> **EXERCISE REQUIREMENTS**
Retype, word for word, each line between the lines holding "- vm_compute. lia." and "(** C7: when", inclusive, and leave the rest of the data alone.

> **Collected data**
====

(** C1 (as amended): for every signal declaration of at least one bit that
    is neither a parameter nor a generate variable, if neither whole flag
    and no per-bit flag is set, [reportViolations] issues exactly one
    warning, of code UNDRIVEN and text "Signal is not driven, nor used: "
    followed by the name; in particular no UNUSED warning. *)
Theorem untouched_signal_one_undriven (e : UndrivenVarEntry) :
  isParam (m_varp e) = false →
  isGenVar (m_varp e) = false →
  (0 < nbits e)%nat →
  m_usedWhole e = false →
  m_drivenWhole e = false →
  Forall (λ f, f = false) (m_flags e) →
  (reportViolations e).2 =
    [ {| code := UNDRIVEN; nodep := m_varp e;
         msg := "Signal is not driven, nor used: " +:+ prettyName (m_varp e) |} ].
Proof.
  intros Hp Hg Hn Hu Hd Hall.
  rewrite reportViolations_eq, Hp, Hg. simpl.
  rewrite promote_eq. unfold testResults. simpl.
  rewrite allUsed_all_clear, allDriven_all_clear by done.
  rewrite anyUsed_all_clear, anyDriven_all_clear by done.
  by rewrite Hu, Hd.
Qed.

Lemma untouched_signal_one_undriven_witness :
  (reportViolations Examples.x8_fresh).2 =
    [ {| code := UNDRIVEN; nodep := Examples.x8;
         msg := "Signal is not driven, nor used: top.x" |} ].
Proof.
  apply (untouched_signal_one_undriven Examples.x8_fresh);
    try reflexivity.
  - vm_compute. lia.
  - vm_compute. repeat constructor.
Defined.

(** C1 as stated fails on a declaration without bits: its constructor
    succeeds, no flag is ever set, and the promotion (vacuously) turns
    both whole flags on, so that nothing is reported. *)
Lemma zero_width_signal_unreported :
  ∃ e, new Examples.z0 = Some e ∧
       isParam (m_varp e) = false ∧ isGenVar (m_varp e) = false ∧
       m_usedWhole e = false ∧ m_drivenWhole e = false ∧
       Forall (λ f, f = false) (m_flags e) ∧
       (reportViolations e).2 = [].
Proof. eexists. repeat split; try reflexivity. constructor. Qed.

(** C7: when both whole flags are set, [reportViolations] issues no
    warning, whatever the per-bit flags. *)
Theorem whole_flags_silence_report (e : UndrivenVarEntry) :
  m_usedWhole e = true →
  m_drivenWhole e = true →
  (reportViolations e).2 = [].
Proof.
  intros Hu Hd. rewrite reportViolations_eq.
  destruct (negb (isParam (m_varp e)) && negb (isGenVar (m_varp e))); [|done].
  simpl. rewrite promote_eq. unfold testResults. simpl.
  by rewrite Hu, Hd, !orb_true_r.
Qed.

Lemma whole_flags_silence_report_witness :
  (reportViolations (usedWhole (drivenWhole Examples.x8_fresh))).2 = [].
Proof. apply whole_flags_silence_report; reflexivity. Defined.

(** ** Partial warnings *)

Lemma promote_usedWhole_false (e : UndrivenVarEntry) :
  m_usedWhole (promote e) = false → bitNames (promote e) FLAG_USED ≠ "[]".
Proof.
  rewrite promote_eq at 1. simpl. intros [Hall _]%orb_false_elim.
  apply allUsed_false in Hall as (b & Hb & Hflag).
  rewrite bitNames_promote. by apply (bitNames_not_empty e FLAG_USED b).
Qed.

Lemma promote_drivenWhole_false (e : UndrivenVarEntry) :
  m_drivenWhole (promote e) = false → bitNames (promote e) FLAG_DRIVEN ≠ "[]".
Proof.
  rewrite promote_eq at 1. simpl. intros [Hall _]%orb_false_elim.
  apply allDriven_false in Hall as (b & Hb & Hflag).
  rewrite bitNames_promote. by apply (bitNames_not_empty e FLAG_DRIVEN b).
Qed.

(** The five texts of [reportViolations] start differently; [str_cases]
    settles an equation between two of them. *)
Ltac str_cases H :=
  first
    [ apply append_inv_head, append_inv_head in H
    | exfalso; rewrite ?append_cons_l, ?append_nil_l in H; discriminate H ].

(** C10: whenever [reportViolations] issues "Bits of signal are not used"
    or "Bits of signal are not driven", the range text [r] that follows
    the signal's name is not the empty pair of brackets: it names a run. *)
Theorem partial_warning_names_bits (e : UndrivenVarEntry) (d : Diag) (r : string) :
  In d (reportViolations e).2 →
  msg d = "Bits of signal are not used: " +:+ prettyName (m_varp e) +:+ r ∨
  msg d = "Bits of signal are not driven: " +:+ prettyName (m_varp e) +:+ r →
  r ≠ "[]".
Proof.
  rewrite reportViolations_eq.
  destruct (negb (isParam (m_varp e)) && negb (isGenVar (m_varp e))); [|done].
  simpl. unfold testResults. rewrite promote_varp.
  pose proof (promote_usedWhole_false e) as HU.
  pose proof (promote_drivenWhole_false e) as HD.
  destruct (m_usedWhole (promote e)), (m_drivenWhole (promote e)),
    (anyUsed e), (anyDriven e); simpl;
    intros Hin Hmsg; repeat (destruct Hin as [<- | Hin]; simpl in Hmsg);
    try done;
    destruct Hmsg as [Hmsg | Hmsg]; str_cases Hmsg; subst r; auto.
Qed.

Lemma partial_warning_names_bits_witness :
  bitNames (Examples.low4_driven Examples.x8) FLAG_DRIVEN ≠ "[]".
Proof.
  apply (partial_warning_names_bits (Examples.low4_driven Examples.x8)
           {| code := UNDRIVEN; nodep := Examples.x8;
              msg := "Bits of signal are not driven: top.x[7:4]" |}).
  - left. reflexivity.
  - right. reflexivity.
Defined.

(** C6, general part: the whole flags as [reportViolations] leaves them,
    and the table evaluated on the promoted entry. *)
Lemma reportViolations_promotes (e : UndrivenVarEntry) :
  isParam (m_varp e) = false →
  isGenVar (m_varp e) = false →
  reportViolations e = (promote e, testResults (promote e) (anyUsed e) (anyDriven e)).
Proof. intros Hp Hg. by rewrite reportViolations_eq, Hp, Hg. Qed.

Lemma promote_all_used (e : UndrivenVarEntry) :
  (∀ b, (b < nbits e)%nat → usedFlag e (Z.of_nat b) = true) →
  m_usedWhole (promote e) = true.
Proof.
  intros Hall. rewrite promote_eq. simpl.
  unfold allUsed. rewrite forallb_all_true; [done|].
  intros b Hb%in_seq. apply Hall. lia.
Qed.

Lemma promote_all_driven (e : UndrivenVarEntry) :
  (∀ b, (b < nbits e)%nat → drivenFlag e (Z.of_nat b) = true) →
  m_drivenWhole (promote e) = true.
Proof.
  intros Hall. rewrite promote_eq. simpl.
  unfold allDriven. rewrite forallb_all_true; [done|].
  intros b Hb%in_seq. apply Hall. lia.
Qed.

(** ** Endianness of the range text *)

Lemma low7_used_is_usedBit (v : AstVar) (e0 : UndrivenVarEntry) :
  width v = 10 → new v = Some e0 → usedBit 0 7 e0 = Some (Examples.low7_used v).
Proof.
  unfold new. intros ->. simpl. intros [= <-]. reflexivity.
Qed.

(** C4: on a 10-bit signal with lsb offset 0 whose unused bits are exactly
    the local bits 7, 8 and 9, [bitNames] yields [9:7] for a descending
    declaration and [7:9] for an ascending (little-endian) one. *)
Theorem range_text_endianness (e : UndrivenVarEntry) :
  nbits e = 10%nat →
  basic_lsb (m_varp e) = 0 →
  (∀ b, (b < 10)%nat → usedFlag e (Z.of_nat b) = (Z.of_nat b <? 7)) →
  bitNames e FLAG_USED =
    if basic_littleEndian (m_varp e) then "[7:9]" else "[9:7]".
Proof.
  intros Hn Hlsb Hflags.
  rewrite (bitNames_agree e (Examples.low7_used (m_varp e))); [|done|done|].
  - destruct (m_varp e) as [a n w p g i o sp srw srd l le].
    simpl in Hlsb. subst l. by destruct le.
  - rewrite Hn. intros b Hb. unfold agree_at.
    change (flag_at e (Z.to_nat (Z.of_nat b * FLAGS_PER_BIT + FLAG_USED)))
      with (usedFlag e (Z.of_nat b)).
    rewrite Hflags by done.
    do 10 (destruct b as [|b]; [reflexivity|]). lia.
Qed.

====

> **WRITTEN RESPONSE**
  - vm_compute. lia.
  - vm_compute. repeat constructor.
Defined.

(** C1 as stated fails on a declaration without bits: its constructor
    succeeds, no flag is ever set, and the promotion (vacuously) turns
    both whole flags on, so that nothing is reported. *)
Lemma zero_width_signal_unreported :
  ∃ e, new Examples.z0 = Some e ∧
       isParam (m_varp e) = false ∧ isGenVar (m_varp e) = false ∧
       m_usedWhole e = false ∧ m_drivenWhole e = false ∧
       Forall (λ f, f = false) (m_flags e) ∧
       (reportViolations e).2 = [].
Proof. eexists. repeat split; try reflexivity. constructor. Qed.

(** C7: when both whole flags are set, [reportViolations] issues no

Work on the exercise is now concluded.